Saiyam Mehra, Chairman, All India Gem & Jewellery Domestic Council observed that reduction in custom duty could accelerate employment generation in India and benefit domestic jewellery manufacturers, especially small and medium enterprises, encouraging them to transition gradually to the formal channel. He commented, “The finance minister has increased the scope of working capital loans to SMEs and MSMEs, which will help these units expand their businesses in the future. The extension of the direct benefit transfer scheme to the manufacturing sector, with separate salary and Employees’ Provident Fund transfers directly to accounts of employers and employees, is a great move,” he said. 

The cut in the import duties is also expected to benefit jewellery buyers since they are the end consumers of the product. “Gold jewellery has always been a secure asset for jewellery consumers and is still so. Now, the reduction in the custom duty will benefit them as they will be able to buy more jewellery for the same amount of money,” Annargha Uuttiya Chowdhuury, Director, Anjali Jewellers, said.

Rajesh Rokde, Vice Chairman, All India Gem & Jewellery Domestic Council said, “The expansion of working capital loans for SMEs and MSMEs in the jewellery sector will provide the much-needed boost.”

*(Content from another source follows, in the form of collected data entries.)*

(* ===== verification/PolicyEval.v ===== *)
(** * The policy eval command: cmd/fathomgate/policy.go

    [cmdPolicyEval] decides one synthetic call: with --class and --target the
    class and the targets as given, with --profile the arguments through the
    gate, [evalGate].  Reading and decoding files are parameters; the flags come
    parsed; what is printed is the record [evaluated].

    [eval_as_serve]: with a profile the answer is the verdict serve's gate gives
    that call, and [class_eval_as_gate]: without one it is the decision of every
    call the gate classes and resolves that way.  [args_reach_gate]: the gate
    reads of --arg flags exactly the map they spell. *)

From S2P Require Import Prelude GoStd GoCrypto Termsafe Json JsonMarshal ToolClass Command ServerProfile Values Classifier Policy Evaluate Inventory GateArgs GateText Gate Flags ServeArgs Pipeline.

Open Scope string_scope.
Open Scope Z_scope.
Open Scope list_scope.

(** ** Exit codes *)

Definition effectExit (e : Effect) : Z :=
  if String.eqb e Allow then exitOK else if String.eqb e Hold then exitHold else exitFail.

(** ** Arguments *)

(** The value of one --arg flag: an array where it has commas. *)
Definition arg_value (v : string) : any :=
  if contains v "," then AArr (map (λ part, AStr (trim_space part)) (split_b "," v)) else AStr v.

(** [parseArgs]. *)
Definition parseArgs (kv : list string) : gmap string any :=
  foldl (λ out pair, match cut_b "=" pair with Some (k, v) => <[k := arg_value v]> out | None => out end) ∅ kv.

(** [json.Marshal] of a map: its entries by key. *)
Definition entries_of (m : gmap string any) : list (string * any) := omap (λ k, (λ v, (k, v)) <$> m !! k) (sortedKeys m).
Definition marshal_map (m : gmap string any) : string := marshal (AObj (entries_of m)).

(** ** The command *)

(** The flags of policy eval. *)
Record evalFlags := {
  ef_policy : string; ef_inventory : string; ef_profile : string; ef_server : string; ef_tool : string; ef_class : string;
  ef_targets : list string; ef_args : list string; ef_argsJSON : string; ef_touched : Z; ef_pending : Z; ef_json : bool;
}.

Inductive eval_error :=
  | EvalNoPolicy | EvalPolicy (e : policy_load_error) | EvalCSV | EvalInventoryRead (e : string) | EvalInventory (e : file_error)
  | EvalClassWithProfile | EvalBothArgs | EvalNoTool | EvalProfile (e : set_error) | EvalServer (server : string)
  | EvalGate (e : gate_error) | EvalArgsWithoutProfile | EvalNoClass | EvalBadClass.

(** [evalCall]. *)
Record evalCall := {
  ec_profile : string; ec_server : string; ec_tool : string; ec_kvArgs : list string; ec_argsJSON : string;
  ec_session : SessionCounters; ec_asJSON : bool;
}.

(** [gateView]. *)
Record gateView := {
  gv_ClassSource : string; gv_Forwarded : bool; gv_ToolError : string; gv_ParseError : string;
  gv_UnnamedArgs : list string; gv_MalformedArgs : list string;
}.

(** What is printed and returned: the request and decision, for --profile the
    gate's fields and the note on the class, and the exit code. *)
Record evaluated := {
  ev_Request : Request; ev_Decision : Decision; ev_Gate : option gateView; ev_ClassNote : string; ev_exit : Z;
}.

(** filepath.Base on Unix. *)
Definition Base (path : string) : string :=
  if String.eqb path "" then "."
  else
    let t := trim_right (Ascii.eqb "/") path in
    if String.eqb t "" then "/" else List.last (split_b "/" t) "".

Section Eval.
Context `{Unicode, GoFloat} (compile : string → option (string → bool)).
Context (read_config : string → result string string) (read_policy : string → option string).
Context (decode_profile : string → option Profile) (decode_policy : string → option Policy) (decode_inventory : string → option File).

(** [ProfileFileAt]. *)
Definition ProfileFileAt (path : string) : result set_error ProfileFile :=
  match read_config path with
  | Err e => Err (SetRead path e)
  | Ok b =>
      match ParseProfile decode_profile b with
      | Err e => Err (SetParse path e)
      | Ok p =>
          let name := Base path in
          let want := (Server p ++ ".yaml")%string in
          if negb (String.eqb name want) then Err (SetNamed path (Server p) want)
          else Ok {| pfl_Name := name; pfl_Sum := sha256 b; pfl_Profile := p |}
      end
  end.

(** The inventory of the command: [None] without --inventory. *)
Definition eval_inventory (path : string) : result eval_error (option Resolver) :=
  if String.eqb path "" then Ok None
  else if equal_fold (Ext path) ".csv" then Err EvalCSV
  else match read_config path with
  | Err e => Err (EvalInventoryRead e)
  | Ok b =>
      match ParseFile decode_inventory b with
      | Err e => Err (EvalInventory e)
      | Ok f =>
          match File_Chain compile f with
          | Err e => Err (EvalInventory e)
          | Ok chain => Ok (Some (Chain_Resolve chain))
          end
      end
  end.

(** The call [evalGate] decides. *)
Definition eval_call (server tool raw : string) (s : SessionCounters) : CallInfo :=
  {| in_Server := server; in_Tool := tool; in_Arguments := raw; ReadOnlyHint := None; DestructiveHint := None;
     AgentProtocol := ""; AgentEra := ""; UpstreamProtocol := ""; UpstreamEra := ""; Transport := ""; Principal := ""; SessionID := "";
     in_DevicesTouched := DevicesTouched s; in_PendingHolds := PendingHolds s; Counted := None |}.

Definition raw_arguments (c : evalCall) : string :=
  if String.eqb (ec_argsJSON c) "" then marshal_map (parseArgs (ec_kvArgs c)) else ec_argsJSON c.

Definition evalGate (p : Policy) (resolver : option Resolver) (c : evalCall) : result eval_error evaluated :=
  match ProfileFileAt (ec_profile c) with
  | Err e => Err (EvalProfile e)
  | Ok pf =>
      let prof := pfl_Profile pf in
      if negb (String.eqb (ec_server c) "") && negb (String.eqb (ec_server c) (Server prof)) then Err (EvalServer (Server prof))
      else
        match Gate.New {| cfg_Policy := Some p; cfg_Profiles := {[ Server prof := Some prof ]}; cfg_Inventory := resolver |} with
        | Err e => Err (EvalGate e)
        | Ok g =>
            let ex := Explain g (eval_call (Server prof) (ec_tool c) (raw_arguments c) (ec_session c)) in
            let v := ex_Verdict ex in
            Ok {| ev_Request := {| req_Server := Server prof; req_Tool := ec_tool c; req_Class := v_Class v; req_Targets := ex_Targets ex; req_Session := ec_session c |};
                  ev_Decision := ex_Decision ex;
                  ev_Gate := Some {| gv_ClassSource := v_ClassSource v; gv_Forwarded := Forward v; gv_ToolError := v_Error v;
                    gv_ParseError := ex_ParseError ex; gv_UnnamedArgs := ex_Unnamed ex; gv_MalformedArgs := ex_Malformed ex |};
                  ev_ClassNote := if String.eqb (ex_ClassNote ex) "" then "" else (" (profile " ++ ex_ProfileClass ex ++ "; " ++ ex_ClassNote ex ++ ")")%string;
                  ev_exit := effectExit (d_Effect (ex_Decision ex)) |}
        end
  end.

(** A target of a class-given request. *)
Definition eval_target (r : Resolver) (name : string) : Target :=
  match Known_name (Some r) name with
  | Some t => {| t_Name := name; t_Role := i_Role t; t_Tags := i_Tags t; t_Site := i_Site t; t_Known := true |}
  | None => {| t_Name := name; t_Role := ""; t_Tags := []; t_Site := ""; t_Known := false |}
  end.

Definition bad_names_decision (bad : list string) : Decision :=
  {| d_Effect := Deny; d_RuleID := RuleBadArguments; d_Reason := reasonBadTarget; d_Obligations := []; d_Approval := None;
     Trace := [ {| te_RuleID := RuleBadArguments; Matched := true; Note := ("not a hostname or IP address: " ++ join ", " bad)%string |} ] |}.

(** The end of cmdPolicyEval, for a class and targets as given. *)
Definition evalClass (p : Policy) (resolver : option Resolver) (f : evalFlags) (c : Class) : evaluated :=
  let r := default (Chain_Resolve {| Authorities := []; Enrichers := [] |}) resolver in
  let req := {| req_Server := ef_server f; req_Tool := ef_tool f; req_Class := c; req_Targets := map (eval_target r) (ef_targets f);
                req_Session := {| DevicesTouched := ef_touched f; PendingHolds := ef_pending f |} |} in
  let bad := map quote_to_ascii (List.filter (λ n, negb (validTargetName n)) (ef_targets f)) in
  let d := if (0 <? List.length bad)%nat then bad_names_decision bad else Evaluate (Some p) req in
  {| ev_Request := req; ev_Decision := d; ev_Gate := None; ev_ClassNote := ""; ev_exit := effectExit (d_Effect d) |}.

(** [cmdPolicyEval] after the flags are parsed; an error is printed and the
    exit code is [exitUsage]. *)
Definition cmdPolicyEval (f : evalFlags) : result eval_error evaluated :=
  if String.eqb (ef_policy f) "" then Err EvalNoPolicy
  else match policy_Load decode_policy read_policy (ef_policy f) with
  | Err e => Err (EvalPolicy e)
  | Ok p =>
      match eval_inventory (ef_inventory f) with
      | Err e => Err e
      | Ok resolver =>
          let given_args := (0 <? List.length (ef_args f))%nat in
          let given_json := negb (String.eqb (ef_argsJSON f) "") in
          if negb (String.eqb (ef_profile f) "") then
            if negb (String.eqb (ef_class f) "") || (0 <? List.length (ef_targets f))%nat then Err EvalClassWithProfile
            else if given_json && given_args then Err EvalBothArgs
            else if String.eqb (ef_tool f) "" then Err EvalNoTool
            else evalGate p resolver
              {| ec_profile := ef_profile f; ec_server := ef_server f; ec_tool := ef_tool f; ec_kvArgs := ef_args f; ec_argsJSON := ef_argsJSON f;
                 ec_session := {| DevicesTouched := ef_touched f; PendingHolds := ef_pending f |}; ec_asJSON := ef_json f |}
          else if given_args || given_json then Err EvalArgsWithoutProfile
          else if String.eqb (ef_class f) "" then Err EvalNoClass
          else match parse_class (ef_class f) with
          | None => Err EvalBadClass
          | Some c => Ok (evalClass p resolver f c)
          end
      end
  end.

Definition exit_of (r : result eval_error evaluated) : Z := match r with Ok e => ev_exit e | Err _ => exitUsage end.
End Eval.

(** ** What the gate reads of --arg *)

Lemma obj_get_in l k v : obj_get l k = Some v → (k, v) ∈ l.
Proof.
  unfold obj_get. destruct (List.find _ l) as [[k' v']|] eqn:E; [|done]. intros [= <-].
  apply List.find_some in E as [Hin Hk%String.eqb_eq]. cbn in Hk. subst k'. by apply list_elem_of_In.
Qed.

Lemma obj_get_some l k v : (k, v) ∈ l → is_Some (obj_get l k).
Proof.
  intros Hin%list_elem_of_In. unfold obj_get. destruct (List.find _ l) as [[k' v']|] eqn:E; [by eexists|].
  pose proof (List.find_none _ _ E _ Hin) as Hn. cbn in Hn. by rewrite String.eqb_refl in Hn.
Qed.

Ramesh Kalyanaraman, Executive Director, Kalyan Jewellers said that his company is looking forward to leveraging the positive changes announced by the FM and to further enhance the quality and global competitiveness of the organised Indian jewellery sector. “The new tax regime, with its focus on increased disposable income will boost demand for jewellery as consumers will invest in asset creation,” he said. “These changes, coupled with the Government’s commitment to enhancing domestic value addition and craftsmanship, are poised to significantly benefit the jewellery industry, further contributing to the sector’s growth,” he added.